##### Exercise data

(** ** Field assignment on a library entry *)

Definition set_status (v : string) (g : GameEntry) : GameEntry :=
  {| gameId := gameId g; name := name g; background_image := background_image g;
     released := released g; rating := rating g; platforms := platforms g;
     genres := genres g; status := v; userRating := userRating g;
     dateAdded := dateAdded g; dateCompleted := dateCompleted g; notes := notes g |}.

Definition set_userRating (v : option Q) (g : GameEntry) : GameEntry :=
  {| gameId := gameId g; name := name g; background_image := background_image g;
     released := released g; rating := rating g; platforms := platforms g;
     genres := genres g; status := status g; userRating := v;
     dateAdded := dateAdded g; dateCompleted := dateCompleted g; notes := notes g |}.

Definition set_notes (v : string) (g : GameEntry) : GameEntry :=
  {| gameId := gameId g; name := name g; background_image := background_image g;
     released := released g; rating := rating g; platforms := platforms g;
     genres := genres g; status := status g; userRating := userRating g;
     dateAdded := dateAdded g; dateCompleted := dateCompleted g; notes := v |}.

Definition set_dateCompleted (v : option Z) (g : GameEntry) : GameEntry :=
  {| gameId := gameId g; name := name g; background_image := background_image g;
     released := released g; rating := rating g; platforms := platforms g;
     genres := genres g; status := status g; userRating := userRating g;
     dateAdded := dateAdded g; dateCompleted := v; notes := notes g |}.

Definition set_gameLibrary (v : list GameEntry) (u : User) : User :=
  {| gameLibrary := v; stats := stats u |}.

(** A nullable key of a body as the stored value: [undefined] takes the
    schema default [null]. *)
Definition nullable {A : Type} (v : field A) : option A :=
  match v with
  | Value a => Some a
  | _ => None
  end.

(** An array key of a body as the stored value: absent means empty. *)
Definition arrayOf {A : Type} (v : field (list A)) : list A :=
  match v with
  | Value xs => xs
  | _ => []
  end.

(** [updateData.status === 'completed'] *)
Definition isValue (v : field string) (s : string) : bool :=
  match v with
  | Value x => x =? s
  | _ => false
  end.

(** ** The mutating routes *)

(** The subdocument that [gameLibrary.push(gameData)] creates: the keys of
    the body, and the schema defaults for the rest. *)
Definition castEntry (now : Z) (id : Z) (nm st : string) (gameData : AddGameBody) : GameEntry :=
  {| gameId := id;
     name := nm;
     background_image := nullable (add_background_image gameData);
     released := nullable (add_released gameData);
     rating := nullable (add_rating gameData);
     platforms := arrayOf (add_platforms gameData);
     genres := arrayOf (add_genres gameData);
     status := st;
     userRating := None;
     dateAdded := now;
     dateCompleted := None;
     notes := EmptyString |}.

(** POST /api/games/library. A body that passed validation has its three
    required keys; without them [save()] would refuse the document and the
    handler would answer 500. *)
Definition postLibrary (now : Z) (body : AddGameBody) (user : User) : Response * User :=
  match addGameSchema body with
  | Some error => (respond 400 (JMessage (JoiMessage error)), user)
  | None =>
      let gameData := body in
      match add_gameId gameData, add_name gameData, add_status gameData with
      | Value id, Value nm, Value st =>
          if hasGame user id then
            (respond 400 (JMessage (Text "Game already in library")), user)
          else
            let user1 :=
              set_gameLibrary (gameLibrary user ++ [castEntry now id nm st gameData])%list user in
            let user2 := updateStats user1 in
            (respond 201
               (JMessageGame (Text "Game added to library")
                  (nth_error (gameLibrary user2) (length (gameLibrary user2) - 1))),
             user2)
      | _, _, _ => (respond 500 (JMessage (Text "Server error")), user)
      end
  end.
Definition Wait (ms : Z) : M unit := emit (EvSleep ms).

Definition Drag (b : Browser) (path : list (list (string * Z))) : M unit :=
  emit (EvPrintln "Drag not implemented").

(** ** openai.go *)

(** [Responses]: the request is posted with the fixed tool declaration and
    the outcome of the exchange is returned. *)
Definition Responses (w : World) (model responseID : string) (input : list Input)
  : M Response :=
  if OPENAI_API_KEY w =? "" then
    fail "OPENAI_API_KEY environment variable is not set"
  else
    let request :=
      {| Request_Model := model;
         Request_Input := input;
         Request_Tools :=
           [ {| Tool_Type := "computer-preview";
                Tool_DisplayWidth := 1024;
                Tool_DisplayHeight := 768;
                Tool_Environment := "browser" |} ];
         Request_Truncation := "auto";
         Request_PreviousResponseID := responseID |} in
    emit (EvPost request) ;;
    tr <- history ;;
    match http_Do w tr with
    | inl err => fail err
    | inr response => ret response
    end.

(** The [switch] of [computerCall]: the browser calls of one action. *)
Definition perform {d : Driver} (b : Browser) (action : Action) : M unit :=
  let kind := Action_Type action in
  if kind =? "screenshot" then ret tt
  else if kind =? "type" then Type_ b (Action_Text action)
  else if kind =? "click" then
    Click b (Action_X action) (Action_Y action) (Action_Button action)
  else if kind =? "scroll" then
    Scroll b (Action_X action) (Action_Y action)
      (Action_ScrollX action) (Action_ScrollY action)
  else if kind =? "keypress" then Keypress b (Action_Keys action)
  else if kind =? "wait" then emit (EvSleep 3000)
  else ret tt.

##########
##### Exercise data

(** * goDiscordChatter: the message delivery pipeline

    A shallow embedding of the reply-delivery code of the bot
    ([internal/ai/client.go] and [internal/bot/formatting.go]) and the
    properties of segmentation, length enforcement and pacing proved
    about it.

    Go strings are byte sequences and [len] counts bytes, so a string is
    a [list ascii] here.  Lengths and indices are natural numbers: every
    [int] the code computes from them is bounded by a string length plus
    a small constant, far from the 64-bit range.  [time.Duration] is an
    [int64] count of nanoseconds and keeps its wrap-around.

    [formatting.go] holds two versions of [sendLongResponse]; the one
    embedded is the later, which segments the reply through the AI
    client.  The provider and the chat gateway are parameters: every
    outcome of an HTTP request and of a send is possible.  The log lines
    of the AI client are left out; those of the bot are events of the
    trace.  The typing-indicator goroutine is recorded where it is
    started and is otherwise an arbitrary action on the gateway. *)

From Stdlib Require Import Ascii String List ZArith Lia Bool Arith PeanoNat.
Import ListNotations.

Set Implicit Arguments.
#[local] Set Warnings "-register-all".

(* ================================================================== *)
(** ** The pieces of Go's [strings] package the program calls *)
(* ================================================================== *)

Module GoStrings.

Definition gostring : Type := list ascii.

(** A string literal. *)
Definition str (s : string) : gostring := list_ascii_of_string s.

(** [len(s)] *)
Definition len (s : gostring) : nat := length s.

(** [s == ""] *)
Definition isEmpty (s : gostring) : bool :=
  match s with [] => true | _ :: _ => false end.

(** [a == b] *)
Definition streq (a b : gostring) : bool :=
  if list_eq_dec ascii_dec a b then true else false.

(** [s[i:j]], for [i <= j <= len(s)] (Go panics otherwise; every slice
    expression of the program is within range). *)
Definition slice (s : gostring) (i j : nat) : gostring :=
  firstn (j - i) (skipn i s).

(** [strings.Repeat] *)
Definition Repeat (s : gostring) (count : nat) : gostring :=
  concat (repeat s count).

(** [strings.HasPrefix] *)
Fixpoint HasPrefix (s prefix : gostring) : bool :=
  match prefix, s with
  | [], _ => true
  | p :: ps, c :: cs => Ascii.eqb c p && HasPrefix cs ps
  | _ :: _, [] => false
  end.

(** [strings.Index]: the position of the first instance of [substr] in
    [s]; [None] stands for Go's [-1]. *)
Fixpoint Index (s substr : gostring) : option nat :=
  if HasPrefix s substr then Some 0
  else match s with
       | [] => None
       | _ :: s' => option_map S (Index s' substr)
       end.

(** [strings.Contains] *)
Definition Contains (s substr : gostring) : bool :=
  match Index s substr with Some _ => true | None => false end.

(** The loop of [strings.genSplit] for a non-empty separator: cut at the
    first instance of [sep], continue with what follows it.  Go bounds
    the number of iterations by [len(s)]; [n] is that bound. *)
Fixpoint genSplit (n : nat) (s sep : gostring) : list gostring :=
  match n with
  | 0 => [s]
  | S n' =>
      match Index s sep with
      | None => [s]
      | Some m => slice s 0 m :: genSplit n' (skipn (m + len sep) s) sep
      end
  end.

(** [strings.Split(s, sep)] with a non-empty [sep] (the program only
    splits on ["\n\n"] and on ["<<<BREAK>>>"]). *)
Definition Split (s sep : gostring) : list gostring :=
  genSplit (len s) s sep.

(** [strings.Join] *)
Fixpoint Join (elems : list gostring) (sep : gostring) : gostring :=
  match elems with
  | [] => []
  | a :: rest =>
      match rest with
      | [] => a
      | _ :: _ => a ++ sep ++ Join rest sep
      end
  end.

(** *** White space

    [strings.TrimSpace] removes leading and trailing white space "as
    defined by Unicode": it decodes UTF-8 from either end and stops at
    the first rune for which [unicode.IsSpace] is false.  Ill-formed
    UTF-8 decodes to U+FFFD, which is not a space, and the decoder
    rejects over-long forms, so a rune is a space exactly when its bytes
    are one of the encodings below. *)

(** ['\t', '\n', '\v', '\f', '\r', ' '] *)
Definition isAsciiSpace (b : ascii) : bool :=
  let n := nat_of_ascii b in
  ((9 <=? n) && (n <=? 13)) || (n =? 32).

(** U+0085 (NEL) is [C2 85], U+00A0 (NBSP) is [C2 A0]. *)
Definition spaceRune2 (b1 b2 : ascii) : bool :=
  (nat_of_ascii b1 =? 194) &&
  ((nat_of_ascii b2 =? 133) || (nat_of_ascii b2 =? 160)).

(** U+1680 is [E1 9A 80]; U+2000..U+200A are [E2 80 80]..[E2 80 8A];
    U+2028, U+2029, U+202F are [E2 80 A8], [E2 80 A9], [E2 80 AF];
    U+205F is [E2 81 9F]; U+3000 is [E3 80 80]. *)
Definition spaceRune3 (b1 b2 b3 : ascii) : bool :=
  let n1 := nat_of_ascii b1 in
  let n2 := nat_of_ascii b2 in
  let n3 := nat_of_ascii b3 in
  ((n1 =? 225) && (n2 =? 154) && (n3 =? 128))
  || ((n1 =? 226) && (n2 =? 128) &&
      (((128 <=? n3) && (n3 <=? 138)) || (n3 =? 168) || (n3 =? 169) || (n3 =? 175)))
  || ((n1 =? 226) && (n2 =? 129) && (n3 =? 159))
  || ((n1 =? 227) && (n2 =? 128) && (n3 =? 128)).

##########

Going back to the entries above, set down exactly the lines that begin at the one with "if OPENAI_API_KEY w" and end at the one with "emit (EvPost request) ;;", both included, and nothing else.

  if OPENAI_API_KEY w =? "" then
    fail "OPENAI_API_KEY environment variable is not set"
  else
    let request :=
      {| Request_Model := model;
         Request_Input := input;
         Request_Tools :=
           [ {| Tool_Type := "computer-preview";
                Tool_DisplayWidth := 1024;
                Tool_DisplayHeight := 768;
                Tool_Environment := "browser" |} ];
         Request_Truncation := "auto";
         Request_PreviousResponseID := responseID |} in
    emit (EvPost request) ;;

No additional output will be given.